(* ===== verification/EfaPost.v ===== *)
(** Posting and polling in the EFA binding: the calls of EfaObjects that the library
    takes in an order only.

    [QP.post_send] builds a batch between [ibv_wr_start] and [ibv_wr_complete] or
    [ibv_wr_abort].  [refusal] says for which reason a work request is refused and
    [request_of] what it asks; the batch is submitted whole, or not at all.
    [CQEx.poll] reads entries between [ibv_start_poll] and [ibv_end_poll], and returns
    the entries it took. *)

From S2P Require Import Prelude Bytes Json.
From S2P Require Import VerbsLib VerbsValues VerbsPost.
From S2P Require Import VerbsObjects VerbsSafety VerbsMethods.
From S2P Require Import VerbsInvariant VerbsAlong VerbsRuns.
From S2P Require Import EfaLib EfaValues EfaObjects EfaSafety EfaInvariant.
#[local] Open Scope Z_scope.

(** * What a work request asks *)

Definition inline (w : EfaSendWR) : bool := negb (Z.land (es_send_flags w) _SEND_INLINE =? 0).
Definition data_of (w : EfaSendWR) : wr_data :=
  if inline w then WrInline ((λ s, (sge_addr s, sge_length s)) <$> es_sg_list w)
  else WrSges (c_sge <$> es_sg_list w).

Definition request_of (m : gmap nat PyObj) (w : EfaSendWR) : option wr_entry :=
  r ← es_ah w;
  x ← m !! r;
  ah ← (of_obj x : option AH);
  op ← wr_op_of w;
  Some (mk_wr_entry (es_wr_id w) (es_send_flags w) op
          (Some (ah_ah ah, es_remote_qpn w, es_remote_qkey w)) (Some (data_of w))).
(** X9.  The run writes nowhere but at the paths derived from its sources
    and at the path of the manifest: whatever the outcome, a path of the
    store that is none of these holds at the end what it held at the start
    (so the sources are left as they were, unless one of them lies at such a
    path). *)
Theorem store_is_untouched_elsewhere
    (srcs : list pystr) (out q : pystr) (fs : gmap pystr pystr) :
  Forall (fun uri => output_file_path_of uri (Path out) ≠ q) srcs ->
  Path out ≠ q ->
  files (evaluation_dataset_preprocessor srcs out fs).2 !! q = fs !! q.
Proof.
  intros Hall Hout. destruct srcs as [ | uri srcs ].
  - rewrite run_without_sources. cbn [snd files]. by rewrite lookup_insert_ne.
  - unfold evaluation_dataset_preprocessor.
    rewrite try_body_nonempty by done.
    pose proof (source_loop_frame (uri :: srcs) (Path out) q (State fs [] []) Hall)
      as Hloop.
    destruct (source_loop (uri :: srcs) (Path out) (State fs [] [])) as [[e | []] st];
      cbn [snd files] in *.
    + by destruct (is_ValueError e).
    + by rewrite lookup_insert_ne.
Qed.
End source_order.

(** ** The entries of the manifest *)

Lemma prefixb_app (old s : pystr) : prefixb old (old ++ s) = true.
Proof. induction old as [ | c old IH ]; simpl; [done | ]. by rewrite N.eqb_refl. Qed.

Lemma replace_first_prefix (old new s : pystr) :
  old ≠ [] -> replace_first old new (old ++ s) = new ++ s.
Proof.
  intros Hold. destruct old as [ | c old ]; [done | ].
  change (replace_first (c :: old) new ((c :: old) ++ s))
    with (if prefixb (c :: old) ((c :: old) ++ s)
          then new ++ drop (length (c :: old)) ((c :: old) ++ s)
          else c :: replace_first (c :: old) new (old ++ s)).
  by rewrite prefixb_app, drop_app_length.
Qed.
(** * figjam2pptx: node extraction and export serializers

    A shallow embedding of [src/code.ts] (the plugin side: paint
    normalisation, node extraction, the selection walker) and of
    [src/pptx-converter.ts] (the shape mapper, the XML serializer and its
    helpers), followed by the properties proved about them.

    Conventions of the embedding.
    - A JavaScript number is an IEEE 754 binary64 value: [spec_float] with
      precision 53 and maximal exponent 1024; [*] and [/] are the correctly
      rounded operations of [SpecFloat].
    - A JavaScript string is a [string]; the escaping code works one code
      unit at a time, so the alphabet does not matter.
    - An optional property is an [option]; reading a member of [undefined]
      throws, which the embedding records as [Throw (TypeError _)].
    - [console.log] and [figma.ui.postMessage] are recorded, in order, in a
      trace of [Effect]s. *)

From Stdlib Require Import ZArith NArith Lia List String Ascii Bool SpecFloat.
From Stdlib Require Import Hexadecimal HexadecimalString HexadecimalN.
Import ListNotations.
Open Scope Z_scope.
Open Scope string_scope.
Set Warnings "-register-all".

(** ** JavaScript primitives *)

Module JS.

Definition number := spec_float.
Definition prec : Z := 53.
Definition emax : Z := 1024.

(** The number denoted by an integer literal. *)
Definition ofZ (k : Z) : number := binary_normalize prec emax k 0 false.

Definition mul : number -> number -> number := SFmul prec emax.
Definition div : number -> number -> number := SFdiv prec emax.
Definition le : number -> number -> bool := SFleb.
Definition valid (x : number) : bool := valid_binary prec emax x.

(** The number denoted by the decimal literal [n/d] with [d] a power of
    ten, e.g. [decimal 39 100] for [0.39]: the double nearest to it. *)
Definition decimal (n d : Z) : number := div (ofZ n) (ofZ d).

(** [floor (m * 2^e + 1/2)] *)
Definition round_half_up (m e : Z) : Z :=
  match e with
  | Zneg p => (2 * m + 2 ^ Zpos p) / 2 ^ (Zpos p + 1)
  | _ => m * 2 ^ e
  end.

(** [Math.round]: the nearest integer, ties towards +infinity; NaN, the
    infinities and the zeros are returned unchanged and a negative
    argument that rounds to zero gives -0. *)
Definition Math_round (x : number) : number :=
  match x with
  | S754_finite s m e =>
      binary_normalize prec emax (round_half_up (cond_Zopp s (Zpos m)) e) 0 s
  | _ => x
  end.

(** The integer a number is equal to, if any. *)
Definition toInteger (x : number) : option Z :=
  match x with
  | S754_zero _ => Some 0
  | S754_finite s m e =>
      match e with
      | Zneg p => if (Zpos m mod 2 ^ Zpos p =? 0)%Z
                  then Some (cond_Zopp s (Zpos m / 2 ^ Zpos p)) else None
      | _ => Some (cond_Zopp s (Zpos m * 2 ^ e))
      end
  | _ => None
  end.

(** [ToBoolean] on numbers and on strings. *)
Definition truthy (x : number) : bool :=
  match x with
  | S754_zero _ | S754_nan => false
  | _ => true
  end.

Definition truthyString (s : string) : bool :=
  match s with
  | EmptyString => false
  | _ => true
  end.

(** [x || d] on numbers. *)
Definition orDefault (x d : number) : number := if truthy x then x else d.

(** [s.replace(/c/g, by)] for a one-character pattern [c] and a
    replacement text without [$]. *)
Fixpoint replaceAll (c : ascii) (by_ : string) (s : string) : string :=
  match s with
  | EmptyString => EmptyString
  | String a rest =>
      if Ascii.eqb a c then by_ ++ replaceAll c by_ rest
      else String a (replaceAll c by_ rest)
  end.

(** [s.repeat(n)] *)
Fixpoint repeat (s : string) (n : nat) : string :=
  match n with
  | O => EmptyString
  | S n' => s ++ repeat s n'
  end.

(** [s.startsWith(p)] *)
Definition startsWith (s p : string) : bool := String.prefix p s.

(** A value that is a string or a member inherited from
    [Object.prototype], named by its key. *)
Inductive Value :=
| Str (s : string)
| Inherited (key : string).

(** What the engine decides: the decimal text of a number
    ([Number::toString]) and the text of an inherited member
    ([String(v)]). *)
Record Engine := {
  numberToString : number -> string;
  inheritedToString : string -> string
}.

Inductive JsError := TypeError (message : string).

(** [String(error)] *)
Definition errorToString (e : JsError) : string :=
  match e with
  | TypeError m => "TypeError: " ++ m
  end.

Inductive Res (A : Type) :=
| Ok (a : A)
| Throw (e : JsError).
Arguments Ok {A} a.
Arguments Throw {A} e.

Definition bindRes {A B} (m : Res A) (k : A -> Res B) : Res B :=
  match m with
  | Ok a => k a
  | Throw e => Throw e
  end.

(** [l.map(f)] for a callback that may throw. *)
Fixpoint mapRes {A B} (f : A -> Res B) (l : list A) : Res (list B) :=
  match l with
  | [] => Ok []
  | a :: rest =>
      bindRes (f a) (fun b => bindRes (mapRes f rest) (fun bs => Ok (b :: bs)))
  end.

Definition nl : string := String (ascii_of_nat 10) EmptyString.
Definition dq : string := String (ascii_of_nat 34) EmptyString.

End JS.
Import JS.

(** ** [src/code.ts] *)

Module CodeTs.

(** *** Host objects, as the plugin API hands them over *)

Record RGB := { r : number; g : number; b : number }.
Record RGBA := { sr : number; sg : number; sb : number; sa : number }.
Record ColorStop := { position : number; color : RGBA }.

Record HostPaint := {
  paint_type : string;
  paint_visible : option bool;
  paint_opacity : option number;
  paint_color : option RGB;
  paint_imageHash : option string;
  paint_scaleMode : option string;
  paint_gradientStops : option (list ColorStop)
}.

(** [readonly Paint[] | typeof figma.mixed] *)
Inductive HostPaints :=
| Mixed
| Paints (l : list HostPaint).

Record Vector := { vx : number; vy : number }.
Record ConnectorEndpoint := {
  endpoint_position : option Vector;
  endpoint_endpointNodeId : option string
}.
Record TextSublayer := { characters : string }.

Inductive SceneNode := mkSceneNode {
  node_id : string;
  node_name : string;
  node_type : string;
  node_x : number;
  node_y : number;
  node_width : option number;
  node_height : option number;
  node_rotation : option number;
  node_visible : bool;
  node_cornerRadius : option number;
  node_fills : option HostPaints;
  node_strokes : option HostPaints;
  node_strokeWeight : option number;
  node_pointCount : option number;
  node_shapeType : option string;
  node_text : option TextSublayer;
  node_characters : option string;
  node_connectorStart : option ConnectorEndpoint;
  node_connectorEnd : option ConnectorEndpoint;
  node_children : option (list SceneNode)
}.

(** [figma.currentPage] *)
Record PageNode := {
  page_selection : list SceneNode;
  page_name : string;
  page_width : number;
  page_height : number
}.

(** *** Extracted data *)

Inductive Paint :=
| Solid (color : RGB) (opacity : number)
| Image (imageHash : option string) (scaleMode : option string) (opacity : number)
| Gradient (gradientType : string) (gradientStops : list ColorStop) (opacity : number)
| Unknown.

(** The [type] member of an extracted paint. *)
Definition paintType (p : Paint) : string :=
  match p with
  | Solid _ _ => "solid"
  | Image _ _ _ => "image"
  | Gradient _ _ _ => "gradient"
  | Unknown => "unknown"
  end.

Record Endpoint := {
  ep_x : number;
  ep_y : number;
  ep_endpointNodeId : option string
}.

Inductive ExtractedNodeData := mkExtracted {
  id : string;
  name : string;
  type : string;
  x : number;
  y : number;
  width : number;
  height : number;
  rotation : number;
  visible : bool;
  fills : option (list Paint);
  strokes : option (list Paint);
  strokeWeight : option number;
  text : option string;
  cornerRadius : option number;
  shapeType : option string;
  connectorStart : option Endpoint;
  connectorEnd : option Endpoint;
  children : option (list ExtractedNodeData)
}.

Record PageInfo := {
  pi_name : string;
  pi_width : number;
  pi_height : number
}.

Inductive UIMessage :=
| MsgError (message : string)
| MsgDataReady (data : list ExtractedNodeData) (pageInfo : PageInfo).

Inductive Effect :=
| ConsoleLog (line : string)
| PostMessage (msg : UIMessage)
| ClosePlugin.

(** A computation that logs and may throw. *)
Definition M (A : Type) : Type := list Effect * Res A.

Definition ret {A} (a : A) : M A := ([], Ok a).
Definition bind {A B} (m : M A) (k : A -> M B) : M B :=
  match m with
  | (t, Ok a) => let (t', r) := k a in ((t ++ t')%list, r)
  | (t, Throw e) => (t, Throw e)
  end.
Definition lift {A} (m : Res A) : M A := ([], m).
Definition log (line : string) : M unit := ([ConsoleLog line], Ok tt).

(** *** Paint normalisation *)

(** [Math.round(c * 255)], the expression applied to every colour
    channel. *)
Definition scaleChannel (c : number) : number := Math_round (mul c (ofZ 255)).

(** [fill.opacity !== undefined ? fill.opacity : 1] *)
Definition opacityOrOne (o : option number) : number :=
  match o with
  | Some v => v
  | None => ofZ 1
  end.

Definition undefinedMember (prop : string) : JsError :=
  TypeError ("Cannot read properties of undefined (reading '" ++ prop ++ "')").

---

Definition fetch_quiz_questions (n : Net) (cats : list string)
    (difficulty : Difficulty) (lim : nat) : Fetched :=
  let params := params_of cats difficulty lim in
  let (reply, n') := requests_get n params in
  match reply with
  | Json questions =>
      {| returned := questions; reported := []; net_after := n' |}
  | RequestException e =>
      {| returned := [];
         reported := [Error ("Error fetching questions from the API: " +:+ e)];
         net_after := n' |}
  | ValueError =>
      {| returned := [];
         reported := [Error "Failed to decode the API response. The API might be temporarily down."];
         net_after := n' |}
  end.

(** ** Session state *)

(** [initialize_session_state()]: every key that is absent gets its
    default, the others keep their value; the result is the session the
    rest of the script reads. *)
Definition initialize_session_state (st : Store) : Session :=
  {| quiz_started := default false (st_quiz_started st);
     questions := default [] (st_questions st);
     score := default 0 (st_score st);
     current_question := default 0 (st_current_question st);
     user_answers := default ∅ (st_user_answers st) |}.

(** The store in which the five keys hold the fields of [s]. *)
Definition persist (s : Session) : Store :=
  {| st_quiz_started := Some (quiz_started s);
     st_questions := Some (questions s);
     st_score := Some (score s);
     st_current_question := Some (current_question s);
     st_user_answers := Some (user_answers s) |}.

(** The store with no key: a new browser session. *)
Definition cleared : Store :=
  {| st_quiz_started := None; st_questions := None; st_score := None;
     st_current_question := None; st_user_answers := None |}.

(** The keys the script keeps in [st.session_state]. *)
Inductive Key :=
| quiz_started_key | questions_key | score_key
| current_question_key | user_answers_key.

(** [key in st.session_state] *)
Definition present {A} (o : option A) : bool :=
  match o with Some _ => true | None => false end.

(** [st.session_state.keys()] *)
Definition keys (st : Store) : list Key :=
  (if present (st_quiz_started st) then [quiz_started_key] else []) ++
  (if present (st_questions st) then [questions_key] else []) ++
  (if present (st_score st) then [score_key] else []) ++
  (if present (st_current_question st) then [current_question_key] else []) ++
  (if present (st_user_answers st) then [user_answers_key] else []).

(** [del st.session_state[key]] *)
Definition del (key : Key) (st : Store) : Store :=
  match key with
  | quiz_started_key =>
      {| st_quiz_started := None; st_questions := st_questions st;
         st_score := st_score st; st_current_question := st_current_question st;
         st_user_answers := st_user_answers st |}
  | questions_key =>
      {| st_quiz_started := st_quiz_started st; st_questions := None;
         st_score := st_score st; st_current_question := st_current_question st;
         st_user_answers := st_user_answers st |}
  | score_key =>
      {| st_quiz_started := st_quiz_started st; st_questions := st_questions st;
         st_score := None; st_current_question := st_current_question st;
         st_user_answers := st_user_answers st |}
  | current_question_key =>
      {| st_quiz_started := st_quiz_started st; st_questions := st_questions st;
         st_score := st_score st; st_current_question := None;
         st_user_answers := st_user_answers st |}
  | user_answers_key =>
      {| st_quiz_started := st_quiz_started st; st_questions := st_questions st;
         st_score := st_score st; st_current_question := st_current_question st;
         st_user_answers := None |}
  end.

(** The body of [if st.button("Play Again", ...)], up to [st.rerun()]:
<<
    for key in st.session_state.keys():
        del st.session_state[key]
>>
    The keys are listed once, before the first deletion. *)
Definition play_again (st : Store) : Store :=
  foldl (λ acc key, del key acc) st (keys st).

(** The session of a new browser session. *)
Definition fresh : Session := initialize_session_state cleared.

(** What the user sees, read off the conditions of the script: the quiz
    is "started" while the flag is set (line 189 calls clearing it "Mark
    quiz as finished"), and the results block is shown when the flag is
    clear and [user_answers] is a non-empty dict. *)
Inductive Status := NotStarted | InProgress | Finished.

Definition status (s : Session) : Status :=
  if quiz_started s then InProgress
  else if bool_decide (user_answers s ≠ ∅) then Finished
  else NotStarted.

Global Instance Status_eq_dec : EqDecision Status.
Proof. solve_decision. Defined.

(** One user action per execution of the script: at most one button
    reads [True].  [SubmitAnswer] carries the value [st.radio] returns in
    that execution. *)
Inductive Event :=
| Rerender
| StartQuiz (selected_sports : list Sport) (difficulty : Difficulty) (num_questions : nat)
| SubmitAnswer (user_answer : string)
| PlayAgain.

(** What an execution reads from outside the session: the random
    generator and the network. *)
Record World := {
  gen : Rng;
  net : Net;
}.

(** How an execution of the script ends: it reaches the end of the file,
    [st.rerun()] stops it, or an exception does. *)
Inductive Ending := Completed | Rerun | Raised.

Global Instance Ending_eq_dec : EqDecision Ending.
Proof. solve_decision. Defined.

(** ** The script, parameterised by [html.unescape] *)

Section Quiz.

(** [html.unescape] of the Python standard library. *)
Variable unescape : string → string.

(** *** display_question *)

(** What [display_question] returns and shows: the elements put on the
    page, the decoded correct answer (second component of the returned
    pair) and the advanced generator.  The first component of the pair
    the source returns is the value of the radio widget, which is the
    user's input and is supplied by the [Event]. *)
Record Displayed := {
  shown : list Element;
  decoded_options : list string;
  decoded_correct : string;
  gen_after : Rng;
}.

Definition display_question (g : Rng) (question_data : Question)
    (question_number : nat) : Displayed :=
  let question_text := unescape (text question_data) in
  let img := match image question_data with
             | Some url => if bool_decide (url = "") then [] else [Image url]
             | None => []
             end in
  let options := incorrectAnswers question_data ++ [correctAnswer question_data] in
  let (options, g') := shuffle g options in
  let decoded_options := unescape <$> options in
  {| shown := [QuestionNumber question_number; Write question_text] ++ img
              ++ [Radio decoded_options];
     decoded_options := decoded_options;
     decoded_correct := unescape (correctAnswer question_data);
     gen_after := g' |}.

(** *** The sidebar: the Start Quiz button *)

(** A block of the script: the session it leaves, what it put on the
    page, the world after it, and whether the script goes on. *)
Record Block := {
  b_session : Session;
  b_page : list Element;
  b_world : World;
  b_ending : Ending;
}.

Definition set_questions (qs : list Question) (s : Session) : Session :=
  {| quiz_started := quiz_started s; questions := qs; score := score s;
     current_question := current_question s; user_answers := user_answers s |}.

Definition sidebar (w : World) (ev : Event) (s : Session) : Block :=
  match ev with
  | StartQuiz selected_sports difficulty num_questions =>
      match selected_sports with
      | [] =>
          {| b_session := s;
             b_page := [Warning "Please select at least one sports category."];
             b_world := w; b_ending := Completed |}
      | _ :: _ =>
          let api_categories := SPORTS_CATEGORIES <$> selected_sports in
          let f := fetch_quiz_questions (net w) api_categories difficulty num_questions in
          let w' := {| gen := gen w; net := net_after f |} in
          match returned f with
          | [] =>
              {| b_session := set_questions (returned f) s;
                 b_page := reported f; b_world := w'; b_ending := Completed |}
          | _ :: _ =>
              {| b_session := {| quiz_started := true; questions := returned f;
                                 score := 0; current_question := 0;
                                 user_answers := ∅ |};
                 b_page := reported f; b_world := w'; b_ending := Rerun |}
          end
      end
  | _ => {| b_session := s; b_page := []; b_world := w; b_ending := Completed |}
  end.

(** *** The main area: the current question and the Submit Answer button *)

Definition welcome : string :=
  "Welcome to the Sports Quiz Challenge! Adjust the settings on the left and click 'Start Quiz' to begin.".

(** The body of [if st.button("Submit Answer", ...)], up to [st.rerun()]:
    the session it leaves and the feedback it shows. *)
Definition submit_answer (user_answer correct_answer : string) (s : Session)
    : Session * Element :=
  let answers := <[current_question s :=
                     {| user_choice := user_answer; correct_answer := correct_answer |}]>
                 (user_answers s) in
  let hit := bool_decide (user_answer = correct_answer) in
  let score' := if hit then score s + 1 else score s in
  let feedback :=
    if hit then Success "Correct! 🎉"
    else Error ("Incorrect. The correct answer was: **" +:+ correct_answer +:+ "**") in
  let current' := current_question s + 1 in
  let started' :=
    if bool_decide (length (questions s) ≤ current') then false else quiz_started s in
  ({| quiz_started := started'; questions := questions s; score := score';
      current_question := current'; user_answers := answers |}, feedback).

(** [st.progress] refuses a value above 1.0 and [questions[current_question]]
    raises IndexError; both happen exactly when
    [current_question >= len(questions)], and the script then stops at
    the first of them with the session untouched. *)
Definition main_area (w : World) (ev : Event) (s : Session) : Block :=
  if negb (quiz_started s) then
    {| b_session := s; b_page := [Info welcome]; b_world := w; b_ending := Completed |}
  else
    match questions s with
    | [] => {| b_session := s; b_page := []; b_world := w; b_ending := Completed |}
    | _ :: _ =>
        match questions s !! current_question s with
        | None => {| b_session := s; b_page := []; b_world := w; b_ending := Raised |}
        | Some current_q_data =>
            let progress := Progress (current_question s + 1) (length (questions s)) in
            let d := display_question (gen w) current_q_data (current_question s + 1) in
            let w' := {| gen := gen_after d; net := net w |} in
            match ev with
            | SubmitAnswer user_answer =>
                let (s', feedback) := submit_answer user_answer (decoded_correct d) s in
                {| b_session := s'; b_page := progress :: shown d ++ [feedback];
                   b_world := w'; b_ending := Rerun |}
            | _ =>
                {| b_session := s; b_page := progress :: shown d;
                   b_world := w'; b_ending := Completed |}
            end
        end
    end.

---

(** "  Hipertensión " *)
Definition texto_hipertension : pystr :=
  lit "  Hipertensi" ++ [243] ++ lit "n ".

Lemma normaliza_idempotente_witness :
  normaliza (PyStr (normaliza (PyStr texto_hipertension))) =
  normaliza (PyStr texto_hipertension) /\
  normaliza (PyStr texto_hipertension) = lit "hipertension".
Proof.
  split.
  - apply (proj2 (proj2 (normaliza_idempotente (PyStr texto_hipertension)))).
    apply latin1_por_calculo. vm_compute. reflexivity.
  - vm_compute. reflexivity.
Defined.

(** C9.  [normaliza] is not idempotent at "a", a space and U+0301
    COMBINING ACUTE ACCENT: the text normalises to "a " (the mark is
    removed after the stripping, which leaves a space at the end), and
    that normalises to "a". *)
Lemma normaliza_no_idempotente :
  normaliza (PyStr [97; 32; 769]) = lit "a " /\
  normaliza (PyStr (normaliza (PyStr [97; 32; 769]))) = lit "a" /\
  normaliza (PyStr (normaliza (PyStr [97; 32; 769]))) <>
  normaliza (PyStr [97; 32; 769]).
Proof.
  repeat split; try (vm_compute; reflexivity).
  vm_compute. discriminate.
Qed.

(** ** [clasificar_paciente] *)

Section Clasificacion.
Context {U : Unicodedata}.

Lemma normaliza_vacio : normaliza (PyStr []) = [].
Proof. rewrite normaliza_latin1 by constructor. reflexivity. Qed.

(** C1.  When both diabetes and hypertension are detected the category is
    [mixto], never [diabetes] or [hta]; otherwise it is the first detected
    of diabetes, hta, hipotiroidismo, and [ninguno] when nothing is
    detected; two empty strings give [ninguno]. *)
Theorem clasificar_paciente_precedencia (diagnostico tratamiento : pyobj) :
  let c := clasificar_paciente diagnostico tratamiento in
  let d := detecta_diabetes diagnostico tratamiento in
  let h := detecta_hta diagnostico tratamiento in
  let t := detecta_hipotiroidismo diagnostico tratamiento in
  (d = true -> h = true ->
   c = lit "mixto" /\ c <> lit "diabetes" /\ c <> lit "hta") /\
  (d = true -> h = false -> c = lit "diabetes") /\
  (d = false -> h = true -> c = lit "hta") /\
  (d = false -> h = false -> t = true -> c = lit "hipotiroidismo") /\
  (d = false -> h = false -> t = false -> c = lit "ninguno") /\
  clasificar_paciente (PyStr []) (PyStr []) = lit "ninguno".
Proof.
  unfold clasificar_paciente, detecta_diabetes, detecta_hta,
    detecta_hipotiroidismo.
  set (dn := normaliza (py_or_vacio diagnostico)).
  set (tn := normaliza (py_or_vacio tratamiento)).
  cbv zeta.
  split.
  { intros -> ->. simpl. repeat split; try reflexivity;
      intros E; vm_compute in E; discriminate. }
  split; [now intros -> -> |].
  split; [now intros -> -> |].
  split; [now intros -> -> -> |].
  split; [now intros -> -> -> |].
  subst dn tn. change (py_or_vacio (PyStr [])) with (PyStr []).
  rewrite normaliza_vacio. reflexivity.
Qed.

• **Problem description**:
Lines holding the string "negb": find them in the listing above and copy each one.

• **Response for this exercise**:
Definition inline (w : EfaSendWR) : bool := negb (Z.land (es_send_flags w) _SEND_INLINE =? 0).
  if negb (quiz_started s) then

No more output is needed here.